*What you need to do*. Pull every "network" line out of the data below.

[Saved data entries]
=== Begin Enclosure ===

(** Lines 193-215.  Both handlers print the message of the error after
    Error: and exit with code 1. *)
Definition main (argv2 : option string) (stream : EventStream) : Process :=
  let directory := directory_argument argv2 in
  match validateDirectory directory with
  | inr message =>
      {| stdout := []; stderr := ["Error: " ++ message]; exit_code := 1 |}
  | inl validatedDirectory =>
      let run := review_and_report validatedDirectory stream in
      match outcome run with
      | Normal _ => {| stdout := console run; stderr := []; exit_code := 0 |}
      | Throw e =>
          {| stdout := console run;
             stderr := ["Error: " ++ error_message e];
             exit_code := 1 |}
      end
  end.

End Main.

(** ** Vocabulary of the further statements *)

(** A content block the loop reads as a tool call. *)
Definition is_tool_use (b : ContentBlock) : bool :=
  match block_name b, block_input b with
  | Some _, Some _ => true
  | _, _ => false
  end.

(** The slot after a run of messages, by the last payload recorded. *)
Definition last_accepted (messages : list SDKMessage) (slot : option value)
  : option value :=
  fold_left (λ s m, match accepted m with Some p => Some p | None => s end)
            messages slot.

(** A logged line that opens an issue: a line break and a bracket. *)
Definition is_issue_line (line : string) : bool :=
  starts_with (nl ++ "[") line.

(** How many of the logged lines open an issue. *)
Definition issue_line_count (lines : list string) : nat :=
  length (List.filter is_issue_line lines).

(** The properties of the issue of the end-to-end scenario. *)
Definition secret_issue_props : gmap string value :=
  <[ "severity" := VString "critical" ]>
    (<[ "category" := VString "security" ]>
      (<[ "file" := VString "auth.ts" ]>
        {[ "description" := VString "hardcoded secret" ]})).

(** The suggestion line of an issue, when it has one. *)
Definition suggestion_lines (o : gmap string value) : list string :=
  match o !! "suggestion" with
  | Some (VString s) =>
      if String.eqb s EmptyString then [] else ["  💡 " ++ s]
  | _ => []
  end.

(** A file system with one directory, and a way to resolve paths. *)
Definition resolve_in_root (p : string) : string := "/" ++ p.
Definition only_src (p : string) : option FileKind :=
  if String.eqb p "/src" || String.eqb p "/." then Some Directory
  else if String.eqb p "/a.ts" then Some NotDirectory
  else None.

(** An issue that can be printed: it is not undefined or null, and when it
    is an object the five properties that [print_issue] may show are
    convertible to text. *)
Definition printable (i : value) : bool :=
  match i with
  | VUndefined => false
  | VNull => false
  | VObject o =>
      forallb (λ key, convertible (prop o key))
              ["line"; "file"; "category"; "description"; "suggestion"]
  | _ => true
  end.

=== End Enclosure ===
=== Begin Enclosure ===

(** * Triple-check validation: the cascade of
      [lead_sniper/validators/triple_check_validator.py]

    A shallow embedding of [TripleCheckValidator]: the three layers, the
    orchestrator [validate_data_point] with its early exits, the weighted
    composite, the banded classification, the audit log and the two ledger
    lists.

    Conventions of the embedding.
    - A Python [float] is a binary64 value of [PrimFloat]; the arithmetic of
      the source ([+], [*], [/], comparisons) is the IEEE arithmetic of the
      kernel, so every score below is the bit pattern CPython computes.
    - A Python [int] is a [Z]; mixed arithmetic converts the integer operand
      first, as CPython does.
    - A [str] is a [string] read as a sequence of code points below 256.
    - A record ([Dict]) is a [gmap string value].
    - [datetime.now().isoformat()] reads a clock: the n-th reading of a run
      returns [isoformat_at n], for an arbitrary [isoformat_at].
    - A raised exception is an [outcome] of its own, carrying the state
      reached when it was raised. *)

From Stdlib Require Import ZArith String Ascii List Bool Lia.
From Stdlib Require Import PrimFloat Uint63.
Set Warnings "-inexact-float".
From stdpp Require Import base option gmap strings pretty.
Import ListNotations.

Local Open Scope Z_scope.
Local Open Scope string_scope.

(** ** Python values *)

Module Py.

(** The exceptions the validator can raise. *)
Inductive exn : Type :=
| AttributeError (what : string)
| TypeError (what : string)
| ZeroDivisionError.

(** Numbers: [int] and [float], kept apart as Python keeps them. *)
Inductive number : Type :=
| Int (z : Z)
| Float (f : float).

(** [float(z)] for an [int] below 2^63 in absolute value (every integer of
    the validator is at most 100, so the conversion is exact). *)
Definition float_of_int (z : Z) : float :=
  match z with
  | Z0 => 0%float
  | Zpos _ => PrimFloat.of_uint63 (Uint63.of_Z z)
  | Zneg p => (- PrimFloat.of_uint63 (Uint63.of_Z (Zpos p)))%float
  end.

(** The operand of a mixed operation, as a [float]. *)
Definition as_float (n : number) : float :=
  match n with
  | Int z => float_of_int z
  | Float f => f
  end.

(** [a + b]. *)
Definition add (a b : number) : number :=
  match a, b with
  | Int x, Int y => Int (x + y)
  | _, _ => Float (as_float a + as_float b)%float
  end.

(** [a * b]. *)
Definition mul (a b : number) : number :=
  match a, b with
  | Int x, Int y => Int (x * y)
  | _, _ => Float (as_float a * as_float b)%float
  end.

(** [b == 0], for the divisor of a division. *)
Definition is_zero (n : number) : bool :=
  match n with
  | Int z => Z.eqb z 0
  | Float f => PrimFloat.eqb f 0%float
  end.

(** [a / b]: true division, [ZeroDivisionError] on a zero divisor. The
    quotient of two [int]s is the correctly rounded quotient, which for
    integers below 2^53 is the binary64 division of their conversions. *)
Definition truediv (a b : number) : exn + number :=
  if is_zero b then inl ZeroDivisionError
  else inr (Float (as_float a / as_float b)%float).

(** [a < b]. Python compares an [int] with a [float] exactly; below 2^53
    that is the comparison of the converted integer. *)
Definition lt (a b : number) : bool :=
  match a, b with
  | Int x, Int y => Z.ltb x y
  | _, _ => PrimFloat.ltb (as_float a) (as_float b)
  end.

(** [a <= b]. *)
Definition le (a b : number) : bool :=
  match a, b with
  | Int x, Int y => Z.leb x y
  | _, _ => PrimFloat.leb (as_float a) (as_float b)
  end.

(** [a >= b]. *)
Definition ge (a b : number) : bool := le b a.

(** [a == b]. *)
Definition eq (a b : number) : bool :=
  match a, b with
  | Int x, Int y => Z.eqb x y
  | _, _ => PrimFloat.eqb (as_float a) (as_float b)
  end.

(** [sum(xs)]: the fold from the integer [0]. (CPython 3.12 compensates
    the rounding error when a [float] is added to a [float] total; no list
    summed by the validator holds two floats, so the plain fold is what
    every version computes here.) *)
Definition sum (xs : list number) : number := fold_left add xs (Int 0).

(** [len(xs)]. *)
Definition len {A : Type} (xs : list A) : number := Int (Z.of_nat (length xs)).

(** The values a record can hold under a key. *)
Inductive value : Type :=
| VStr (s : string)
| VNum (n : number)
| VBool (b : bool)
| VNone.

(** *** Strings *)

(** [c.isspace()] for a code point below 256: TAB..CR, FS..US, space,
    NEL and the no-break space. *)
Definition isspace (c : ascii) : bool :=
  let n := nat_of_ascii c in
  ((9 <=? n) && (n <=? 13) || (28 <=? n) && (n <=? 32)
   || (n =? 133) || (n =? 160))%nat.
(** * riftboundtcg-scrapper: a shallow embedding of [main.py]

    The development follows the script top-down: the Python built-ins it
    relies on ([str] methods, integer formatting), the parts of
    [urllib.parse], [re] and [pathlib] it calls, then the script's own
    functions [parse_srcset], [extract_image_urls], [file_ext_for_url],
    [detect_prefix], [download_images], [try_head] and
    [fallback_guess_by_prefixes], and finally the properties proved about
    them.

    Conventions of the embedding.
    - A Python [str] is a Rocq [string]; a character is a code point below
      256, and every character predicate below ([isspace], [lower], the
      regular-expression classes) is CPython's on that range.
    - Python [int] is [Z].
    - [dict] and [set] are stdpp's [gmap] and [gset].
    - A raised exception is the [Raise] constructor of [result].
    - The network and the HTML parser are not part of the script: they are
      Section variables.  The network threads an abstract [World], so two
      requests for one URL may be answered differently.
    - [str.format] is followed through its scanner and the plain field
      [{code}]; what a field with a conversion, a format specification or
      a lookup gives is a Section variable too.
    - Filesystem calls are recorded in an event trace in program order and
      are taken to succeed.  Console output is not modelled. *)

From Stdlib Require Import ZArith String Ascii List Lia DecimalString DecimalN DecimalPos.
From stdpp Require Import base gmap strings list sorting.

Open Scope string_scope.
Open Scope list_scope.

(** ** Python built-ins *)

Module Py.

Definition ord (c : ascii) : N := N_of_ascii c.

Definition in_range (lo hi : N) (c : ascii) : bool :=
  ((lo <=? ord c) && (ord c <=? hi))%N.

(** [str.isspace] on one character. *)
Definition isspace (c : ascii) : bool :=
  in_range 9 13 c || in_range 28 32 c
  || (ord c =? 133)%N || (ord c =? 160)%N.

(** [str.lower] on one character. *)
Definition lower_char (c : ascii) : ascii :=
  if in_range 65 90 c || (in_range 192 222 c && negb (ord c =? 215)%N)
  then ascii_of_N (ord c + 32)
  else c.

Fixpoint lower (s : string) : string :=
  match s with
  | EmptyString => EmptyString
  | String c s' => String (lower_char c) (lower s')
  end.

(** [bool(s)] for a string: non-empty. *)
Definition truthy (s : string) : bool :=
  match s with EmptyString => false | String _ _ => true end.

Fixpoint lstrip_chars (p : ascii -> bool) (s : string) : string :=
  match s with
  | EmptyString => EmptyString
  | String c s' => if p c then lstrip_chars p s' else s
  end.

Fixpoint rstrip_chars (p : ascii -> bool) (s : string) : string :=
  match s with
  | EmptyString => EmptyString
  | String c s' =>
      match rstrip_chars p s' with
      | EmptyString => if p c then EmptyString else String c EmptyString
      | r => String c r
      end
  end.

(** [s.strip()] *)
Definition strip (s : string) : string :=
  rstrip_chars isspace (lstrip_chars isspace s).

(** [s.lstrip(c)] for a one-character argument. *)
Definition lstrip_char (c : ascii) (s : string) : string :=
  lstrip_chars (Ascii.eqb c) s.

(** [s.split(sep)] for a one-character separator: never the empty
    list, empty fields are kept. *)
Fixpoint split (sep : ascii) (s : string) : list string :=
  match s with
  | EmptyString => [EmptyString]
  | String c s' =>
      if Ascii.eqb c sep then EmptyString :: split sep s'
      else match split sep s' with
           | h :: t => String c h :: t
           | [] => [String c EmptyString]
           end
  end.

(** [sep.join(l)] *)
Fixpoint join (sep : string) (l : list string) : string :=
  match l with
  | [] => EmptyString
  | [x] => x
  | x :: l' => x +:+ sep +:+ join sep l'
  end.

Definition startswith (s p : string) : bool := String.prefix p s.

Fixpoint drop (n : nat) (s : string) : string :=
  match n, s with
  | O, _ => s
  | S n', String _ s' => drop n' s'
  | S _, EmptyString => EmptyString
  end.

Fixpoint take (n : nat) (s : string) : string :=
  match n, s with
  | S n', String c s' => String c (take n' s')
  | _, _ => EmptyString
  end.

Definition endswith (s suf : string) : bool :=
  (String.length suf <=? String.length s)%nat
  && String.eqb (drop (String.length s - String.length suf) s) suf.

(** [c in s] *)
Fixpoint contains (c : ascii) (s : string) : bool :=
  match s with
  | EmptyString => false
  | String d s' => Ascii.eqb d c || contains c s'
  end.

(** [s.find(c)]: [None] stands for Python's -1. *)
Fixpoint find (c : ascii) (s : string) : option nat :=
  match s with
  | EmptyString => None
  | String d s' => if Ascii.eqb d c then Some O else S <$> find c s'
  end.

=== End Enclosure ===

*Result of this task*.
    - The network and the HTML parser are not part of the script: they are
      Section variables.  The network threads an abstract [World], so two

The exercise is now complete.